Don’t go nuts. It’s sort of a tease to tell you about these nuts and then tell you I’m cutting back on them because they’re so good I can’t stop eating them, huh? Well, yeah. They’re good. If you have willpower, you can go ahead and buy them, but otherwise, just pretend you didn’t see them. Anyway, I’ve stopped bringing nuts to work, since I snack on them mindlessly, and I’ve gone back to Luna or Larabars and fruit. Easy, portion-controlled.


Ban the booze. Just kidding. That was never a consideration. I have cut way back on the beer, though, after realizing after a night out just how bloated it left me.

These things have helped, but so has a change of mindset. I’ve stopped looking at it all-or-nothing. I saw the fairly strict way I ate when I was losing weight as “all,” and I had no desire to do that, so I did nothing to change how I was feeling for a few months. But I’m not trying to lose 50 pounds again, so I don’t need to go all out, but I did need to do something.

To be clear, I always eat a healthy breakfast or lunch during the week. Those are just habits now. So is making myself a healthy dinner.

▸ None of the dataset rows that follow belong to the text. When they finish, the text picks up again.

(** Growing the slot vector. *)
Lemma taken_new c order lba :
  let block := view (cd_inner c) lba in
  let new := {| sl_lba := lba; sl_previous := NONE; sl_next := NONE; sl_decoded := None |} in
  dev_ok (cd_inner c) -> inside (cd_inner c) lba -> cd_free c = [] -> cache_inv c order ->
  zlen (cd_slots c) < cd_capacity c -> cd_index c !! lba = None ->
  taken lba c (as_u32 (zlen (cd_slots c)),
               set_data (cd_data c ++ block) (set_slots (cd_slots c ++ [new]) c)).
Proof.
  intros block new Hi Hin Hf (Hsh & Hx & Hh) Hlt Hn. set (s := zlen (cd_slots c)) in *. unfold NONE in *.
  pose proof Hsh as [(Hl & Hends) Hd Hs Hda Hc]. rewrite Hf, app_nil_r in *. unfold NONE in Hc.
  pose proof (zlen_nonneg (cd_slots c)). rewrite as_u32_small by lia.
  assert (zlen block = bs c) as Hb by (by apply ok_view). pose proof (bs_range c Hi).
  set (c' := set_data _ _). exists order. cbn [fst snd].
  assert (forall t, t ∈ order -> cd_slots c' !! Z.to_nat t = cd_slots c !! Z.to_nat t) as Hlk.
  { intros t Ht%Hs. cbn. apply lookup_app_l. unfold s, zlen in *. lia. }
  assert (cd_slots c' !! Z.to_nat s = Some new) as Hnew.
  { cbn. unfold s, zlen. rewrite Nat2Z.id, lookup_app_r by lia. by rewrite Nat.sub_diag. }
  assert (forall t, t ∈ order -> lba_at c' t = lba_at c t) as Hla by (intros t Ht; unfold lba_at; by rewrite Hlk).
  split; [done|]. split; [|split; [|split; [|split; [done|split]]]].
  - split.
    + split; [|done]. eapply linked_ext; [|done]. intros t Ht. unfold link_at. by rewrite Hlk.
    + apply NoDup_app. cbn. rewrite Hf. repeat split; [done| |apply NoDup_singleton].
      intros t Ht%Hs Hts%list_elem_of_singleton. unfold s in *. lia.
    + intros t. cbn. rewrite Hf, elem_of_app, list_elem_of_singleton, Hs, zlen_app, zlen_one. fold s. lia.
    + cbn. rewrite !zlen_app, zlen_one, Hda, Hb. fold s. lia.
    + cbn. rewrite zlen_app, zlen_one. unfold NONE. fold s. lia.
  - unfold indexed. change (cd_index c') with (cd_index c). rewrite Hx.
    apply reflexive_eq, map_ext_in. intros t Ht%list_elem_of_In. by rewrite Hla.
  - intros t Ht _. destruct (Hh t Ht ltac:(tauto)) as (? & Hbl & Hdec). unfold cached_at. rewrite Hla, Hlk by done.
    change (cd_inner c') with (cd_inner c). split; [done|]. split; [|done]. rewrite <- Hbl. unfold block_at. cbn. apply Hs in Ht. apply sub_app_l; nia.
  - unfold lba_at. by rewrite Hnew.
  - unfold cached_at, lba_at. rewrite Hnew. split; [done|]. split; [|by intros ? ? [= <-]].
    unfold block_at. cbn. rewrite sub_app_r by (rewrite Hda; fold s; lia).
    replace (s * bs c - zlen (cd_data c)) with 0 by (rewrite Hda; fold s; lia).
    apply (sub_all block). rewrite Hda, Hb. fold s. lia.
Qed.

Lemma taken_frame lba c c' r : frame c c' -> taken lba c' r -> taken lba c r.
Proof. intros Hf (order & Hf' & H). exists order. split; [by eapply frame_trans|done]. Qed.

Lemma wp_evict_into {E} c order lba (R : E -> Prop) :
  dev_ok (cd_inner c) -> inside (cd_inner c) lba -> cd_free c = [] -> cache_inv c order ->
  cd_capacity c <> 0 -> cd_capacity c <= zlen (cd_slots c) -> cd_index c !! lba = None ->
  wp (evict_into lba (view (cd_inner c) lba) c) (taken lba c) R.
Proof.
  intros Hi Hin Hf (Hsh & Hx & Hh) Hc0 Hfull Hn. pose proof Hsh as [(_ & _ & Ho & _) _ Hs _ Hc].
  pose proof (zlen_nonneg (cd_slots c)). rewrite Hf, app_nil_r in Hs.
  assert (order <> []) as Hne by (intros ->; apply (not_elem_of_nil 0), Hs; lia).
  destruct (exists_last Hne) as (l & s & ->). rewrite last_default_snoc in Ho. unfold evict_into. rewrite Ho.
  apply wp_bind, (shape_unlink c l s [] (cd_free c)); [done|]. rewrite app_nil_r. intros c1 Hr Hsh1.
  assert (s ∈ l ++ s :: cd_free c) as Hin1 by (apply elem_of_app; right; by constructor).
  destruct (slot_entry _ _ _ _ Hsh1 Hin1) as [e He]. apply wp_bind. eapply wp_slot_get; [done|]. cbv zeta.
  assert (sl_lba e = lba_at c1 s) as -> by (unfold lba_at; by rewrite He).
  destruct (relinked_fields _ _ Hr) as (Hx1 & Hf1 & _). destruct (relinked_frame _ _ Hr) as (Hi1 & Hfr1).
  set (c2 := set_shared _ _).
  assert (frame c c2) as Hfr by (by destruct (relinked_frame _ _ Hr)).
  replace (view (cd_inner c) lba) with (view (cd_inner c2) lba) by (cbn; by rewrite Hi1).
  eapply wp_mono; [apply (taken_spare c2 l s (cd_free c))| |done].
  - cbn. by rewrite Hi1.
  - cbn. by rewrite Hi1.
  - done.
  - by destruct Hsh1.
  - apply (relinked_indexed c c1) in Hx; [|done]. apply (indexed_delete c1 l s []) in Hx.
    by rewrite app_nil_r in Hx.
  - apply (relinked_held c c1) in Hh; [|done]. intros t Ht. apply Hh, elem_of_app. by left.
  - cbn. apply lookup_delete_None. right. by rewrite Hx1.
  - intros r. by apply taken_frame.
Qed.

But when I’m eating out (or at a cocktail party), I’ve been giving in to eating what I want, using all the rationalizations in the world. While I will never ever cut out treats or deny myself something I really want (hi, I’m never skipping duck on a menu), I’m trying to use Leah’s Here and Now principle and thinking if I really want something or if I just want it because it’s there. Just taking an extra few seconds to think about that has definitely been helping me make healthier decisions than I was before. Miraculously, I even did this after some wine last night when all I really wanted was something fried, but I got mussels instead.

On the workout front, I’ve been mixing in a session on the stairmill once a week, some of the Tone It Up workouts, some yoga and some planks at home in with my running.

And it’s all working. I’m down three pounds.

What changes do you make when you know you need to get your ass back in gear?

Theodora Blanchfield

View Comments

  • Great job pretty lady! I think I recognize that wine picture! Also, my favorite snack right now is an apple and cheese stick in the afternoon. I've cut out soda and chips/pretzels from my lunch and increased my salad size which is definitely helping. I still need to get a little stricter about that damn office candy.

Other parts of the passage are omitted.